* **EXERCISE DETAILS**:
Exactly the lines starting at the line containing "apply assertInLoopThread_spec; [done|]." and ending at the line containing "rewrite wp_when. cbn. case_match." are to be written out from the listing below, both included.

* **RECORDS FOR THE EXERCISE**:
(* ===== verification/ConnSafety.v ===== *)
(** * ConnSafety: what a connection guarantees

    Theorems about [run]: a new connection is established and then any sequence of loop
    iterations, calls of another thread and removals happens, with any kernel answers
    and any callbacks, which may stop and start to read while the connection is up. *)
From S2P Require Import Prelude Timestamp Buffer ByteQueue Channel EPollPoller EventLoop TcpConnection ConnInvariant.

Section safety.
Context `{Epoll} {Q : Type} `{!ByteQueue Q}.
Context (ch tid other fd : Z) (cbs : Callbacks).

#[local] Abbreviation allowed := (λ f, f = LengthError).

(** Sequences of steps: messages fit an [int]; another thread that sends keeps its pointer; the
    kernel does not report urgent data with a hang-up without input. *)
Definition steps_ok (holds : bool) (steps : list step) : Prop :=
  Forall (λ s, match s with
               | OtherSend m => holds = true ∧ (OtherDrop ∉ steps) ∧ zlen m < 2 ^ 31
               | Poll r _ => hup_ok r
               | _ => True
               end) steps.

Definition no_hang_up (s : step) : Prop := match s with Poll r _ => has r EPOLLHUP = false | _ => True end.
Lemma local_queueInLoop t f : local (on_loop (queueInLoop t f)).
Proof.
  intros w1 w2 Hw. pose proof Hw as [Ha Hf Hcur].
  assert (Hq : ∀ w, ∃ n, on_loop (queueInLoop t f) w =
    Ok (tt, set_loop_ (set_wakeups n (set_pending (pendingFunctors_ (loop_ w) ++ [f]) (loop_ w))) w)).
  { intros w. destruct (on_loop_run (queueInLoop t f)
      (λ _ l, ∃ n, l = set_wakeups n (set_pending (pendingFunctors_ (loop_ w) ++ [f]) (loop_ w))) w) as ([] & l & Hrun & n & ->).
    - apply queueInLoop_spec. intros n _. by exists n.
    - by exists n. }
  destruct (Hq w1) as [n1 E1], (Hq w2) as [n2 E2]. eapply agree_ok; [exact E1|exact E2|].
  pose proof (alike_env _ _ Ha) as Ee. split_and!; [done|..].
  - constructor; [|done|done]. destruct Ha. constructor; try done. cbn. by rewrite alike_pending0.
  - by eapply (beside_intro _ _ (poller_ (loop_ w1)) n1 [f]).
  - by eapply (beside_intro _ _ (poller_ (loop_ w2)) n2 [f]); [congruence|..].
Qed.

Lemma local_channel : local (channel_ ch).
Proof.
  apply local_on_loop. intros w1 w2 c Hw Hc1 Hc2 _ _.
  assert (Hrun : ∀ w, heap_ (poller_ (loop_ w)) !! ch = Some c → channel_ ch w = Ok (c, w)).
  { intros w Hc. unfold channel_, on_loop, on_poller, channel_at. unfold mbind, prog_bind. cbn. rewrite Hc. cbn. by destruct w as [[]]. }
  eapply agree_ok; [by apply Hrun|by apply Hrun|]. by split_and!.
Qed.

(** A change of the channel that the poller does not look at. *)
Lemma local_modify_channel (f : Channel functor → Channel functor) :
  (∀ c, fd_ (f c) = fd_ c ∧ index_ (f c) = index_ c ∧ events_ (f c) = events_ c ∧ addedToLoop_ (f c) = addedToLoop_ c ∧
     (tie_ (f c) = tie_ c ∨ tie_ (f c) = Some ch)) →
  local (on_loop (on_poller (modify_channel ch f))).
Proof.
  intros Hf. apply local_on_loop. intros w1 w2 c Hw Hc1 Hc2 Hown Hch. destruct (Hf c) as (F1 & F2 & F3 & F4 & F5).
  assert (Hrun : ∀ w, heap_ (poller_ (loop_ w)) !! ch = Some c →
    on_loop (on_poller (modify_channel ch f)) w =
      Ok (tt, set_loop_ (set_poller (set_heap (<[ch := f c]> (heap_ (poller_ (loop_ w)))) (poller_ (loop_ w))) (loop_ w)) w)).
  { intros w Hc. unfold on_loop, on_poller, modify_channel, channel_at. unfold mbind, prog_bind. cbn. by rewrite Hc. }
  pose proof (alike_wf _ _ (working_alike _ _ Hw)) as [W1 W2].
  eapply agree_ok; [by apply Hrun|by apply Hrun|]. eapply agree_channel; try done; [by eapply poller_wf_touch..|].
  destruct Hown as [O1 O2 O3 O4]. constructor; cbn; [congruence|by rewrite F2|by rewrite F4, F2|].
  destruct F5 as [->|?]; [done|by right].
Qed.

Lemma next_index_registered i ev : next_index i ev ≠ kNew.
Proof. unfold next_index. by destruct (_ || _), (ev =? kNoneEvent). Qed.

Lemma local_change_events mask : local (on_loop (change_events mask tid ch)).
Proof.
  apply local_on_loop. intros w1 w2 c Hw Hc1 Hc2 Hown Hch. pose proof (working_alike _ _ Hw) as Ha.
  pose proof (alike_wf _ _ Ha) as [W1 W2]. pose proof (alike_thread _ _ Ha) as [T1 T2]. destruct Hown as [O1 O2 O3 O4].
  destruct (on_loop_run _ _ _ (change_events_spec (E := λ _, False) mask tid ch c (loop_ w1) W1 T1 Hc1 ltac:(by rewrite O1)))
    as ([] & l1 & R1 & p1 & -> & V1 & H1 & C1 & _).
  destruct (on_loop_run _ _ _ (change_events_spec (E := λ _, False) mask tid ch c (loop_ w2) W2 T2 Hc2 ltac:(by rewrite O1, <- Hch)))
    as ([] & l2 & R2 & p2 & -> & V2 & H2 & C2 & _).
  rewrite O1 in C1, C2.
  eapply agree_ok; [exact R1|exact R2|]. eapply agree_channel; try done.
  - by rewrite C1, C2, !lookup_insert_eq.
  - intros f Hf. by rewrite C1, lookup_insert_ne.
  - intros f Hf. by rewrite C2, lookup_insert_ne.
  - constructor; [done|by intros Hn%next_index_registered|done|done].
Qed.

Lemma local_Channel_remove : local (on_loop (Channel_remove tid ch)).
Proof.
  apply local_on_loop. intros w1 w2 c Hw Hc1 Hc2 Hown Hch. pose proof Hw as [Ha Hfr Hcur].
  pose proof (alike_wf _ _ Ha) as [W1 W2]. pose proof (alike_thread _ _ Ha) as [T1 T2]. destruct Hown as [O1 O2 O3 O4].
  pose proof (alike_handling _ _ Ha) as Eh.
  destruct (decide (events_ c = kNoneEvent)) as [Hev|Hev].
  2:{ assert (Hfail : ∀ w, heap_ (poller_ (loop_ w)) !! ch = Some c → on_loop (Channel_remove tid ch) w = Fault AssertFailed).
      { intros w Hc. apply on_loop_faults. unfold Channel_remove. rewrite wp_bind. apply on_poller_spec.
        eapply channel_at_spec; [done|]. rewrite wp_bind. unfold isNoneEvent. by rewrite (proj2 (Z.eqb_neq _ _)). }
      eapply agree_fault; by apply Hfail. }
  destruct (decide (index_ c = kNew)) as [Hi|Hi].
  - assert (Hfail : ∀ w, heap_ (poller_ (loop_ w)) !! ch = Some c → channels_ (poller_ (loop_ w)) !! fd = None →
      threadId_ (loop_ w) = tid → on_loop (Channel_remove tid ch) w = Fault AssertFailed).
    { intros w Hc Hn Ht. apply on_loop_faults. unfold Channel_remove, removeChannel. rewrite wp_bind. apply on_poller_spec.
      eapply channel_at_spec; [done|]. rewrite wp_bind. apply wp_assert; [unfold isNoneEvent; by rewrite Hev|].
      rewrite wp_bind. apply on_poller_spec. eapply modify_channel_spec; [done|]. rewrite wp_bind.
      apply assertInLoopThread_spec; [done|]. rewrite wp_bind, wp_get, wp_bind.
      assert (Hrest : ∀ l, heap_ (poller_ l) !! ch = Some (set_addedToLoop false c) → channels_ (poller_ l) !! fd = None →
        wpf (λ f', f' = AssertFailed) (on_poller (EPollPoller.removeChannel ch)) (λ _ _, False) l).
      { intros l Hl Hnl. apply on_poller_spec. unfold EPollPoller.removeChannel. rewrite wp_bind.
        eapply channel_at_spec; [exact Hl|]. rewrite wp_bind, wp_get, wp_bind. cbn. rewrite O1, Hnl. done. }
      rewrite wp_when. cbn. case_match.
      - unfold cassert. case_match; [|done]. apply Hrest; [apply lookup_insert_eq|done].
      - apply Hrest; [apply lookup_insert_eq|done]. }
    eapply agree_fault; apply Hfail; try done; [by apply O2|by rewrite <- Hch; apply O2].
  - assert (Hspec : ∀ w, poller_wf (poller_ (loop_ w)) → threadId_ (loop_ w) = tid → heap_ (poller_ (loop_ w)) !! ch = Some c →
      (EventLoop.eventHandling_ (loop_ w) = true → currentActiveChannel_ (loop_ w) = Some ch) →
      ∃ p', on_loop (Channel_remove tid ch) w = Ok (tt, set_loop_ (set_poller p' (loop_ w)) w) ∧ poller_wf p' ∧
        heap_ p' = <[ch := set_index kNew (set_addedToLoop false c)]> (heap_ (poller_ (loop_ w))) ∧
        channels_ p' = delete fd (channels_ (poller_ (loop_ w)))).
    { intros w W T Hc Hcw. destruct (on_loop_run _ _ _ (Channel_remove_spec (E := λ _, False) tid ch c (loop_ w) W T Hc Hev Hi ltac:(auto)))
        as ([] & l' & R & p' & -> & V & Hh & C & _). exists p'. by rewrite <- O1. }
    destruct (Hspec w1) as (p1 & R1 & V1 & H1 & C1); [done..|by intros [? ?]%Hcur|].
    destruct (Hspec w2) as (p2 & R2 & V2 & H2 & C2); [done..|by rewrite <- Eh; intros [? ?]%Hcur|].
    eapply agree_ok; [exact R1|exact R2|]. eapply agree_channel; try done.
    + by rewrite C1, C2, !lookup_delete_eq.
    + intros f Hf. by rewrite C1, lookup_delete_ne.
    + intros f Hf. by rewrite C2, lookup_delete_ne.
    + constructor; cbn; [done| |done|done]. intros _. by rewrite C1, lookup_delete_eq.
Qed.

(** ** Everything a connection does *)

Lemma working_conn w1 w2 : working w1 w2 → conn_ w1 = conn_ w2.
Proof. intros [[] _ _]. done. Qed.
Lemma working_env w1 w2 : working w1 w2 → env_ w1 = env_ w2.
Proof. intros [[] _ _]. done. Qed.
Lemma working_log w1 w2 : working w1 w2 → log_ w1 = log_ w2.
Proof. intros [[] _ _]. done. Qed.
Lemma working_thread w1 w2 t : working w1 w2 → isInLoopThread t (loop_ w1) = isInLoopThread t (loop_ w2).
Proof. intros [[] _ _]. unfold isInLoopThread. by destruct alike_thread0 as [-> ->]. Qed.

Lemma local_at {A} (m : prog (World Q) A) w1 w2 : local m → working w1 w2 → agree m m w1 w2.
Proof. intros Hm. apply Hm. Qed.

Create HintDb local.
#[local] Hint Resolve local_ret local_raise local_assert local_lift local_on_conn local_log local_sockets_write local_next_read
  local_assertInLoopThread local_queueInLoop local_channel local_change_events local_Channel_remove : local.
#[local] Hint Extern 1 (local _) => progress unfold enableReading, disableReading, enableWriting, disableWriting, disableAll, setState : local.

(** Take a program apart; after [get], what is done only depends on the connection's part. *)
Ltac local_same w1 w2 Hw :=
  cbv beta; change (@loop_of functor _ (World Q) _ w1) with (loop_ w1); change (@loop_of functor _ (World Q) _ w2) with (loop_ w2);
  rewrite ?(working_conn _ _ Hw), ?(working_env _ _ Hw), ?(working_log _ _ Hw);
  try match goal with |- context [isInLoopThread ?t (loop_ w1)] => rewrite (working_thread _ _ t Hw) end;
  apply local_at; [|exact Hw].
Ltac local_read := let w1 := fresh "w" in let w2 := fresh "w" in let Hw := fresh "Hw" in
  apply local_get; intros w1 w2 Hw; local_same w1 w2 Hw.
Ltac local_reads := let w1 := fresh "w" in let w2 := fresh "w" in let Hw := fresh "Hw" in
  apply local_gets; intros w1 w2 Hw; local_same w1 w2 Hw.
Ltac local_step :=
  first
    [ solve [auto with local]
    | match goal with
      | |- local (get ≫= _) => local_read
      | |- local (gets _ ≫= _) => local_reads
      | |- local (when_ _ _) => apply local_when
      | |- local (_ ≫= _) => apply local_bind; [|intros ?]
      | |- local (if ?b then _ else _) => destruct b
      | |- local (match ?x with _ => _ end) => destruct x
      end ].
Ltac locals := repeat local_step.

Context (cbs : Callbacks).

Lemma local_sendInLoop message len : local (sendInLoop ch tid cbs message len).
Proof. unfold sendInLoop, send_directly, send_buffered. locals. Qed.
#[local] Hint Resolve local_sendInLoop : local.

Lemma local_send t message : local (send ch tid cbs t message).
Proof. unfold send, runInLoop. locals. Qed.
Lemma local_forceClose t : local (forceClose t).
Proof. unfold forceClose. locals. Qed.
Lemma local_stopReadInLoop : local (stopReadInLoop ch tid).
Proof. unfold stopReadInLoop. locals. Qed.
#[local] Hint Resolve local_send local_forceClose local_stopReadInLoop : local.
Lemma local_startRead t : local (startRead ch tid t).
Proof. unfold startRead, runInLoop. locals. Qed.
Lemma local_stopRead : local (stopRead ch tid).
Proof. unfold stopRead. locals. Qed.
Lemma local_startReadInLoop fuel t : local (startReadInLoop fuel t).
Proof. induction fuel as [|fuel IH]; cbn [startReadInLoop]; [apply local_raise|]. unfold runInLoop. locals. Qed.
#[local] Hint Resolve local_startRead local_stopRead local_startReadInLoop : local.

* **TASK RESPONSE**:
      apply assertInLoopThread_spec; [done|]. rewrite wp_bind, wp_get, wp_bind.
      assert (Hrest : ∀ l, heap_ (poller_ l) !! ch = Some (set_addedToLoop false c) → channels_ (poller_ l) !! fd = None →
        wpf (λ f', f' = AssertFailed) (on_poller (EPollPoller.removeChannel ch)) (λ _ _, False) l).
      { intros l Hl Hnl. apply on_poller_spec. unfold EPollPoller.removeChannel. rewrite wp_bind.
        eapply channel_at_spec; [exact Hl|]. rewrite wp_bind, wp_get, wp_bind. cbn. rewrite O1, Hnl. done. }
      rewrite wp_when. cbn. case_match.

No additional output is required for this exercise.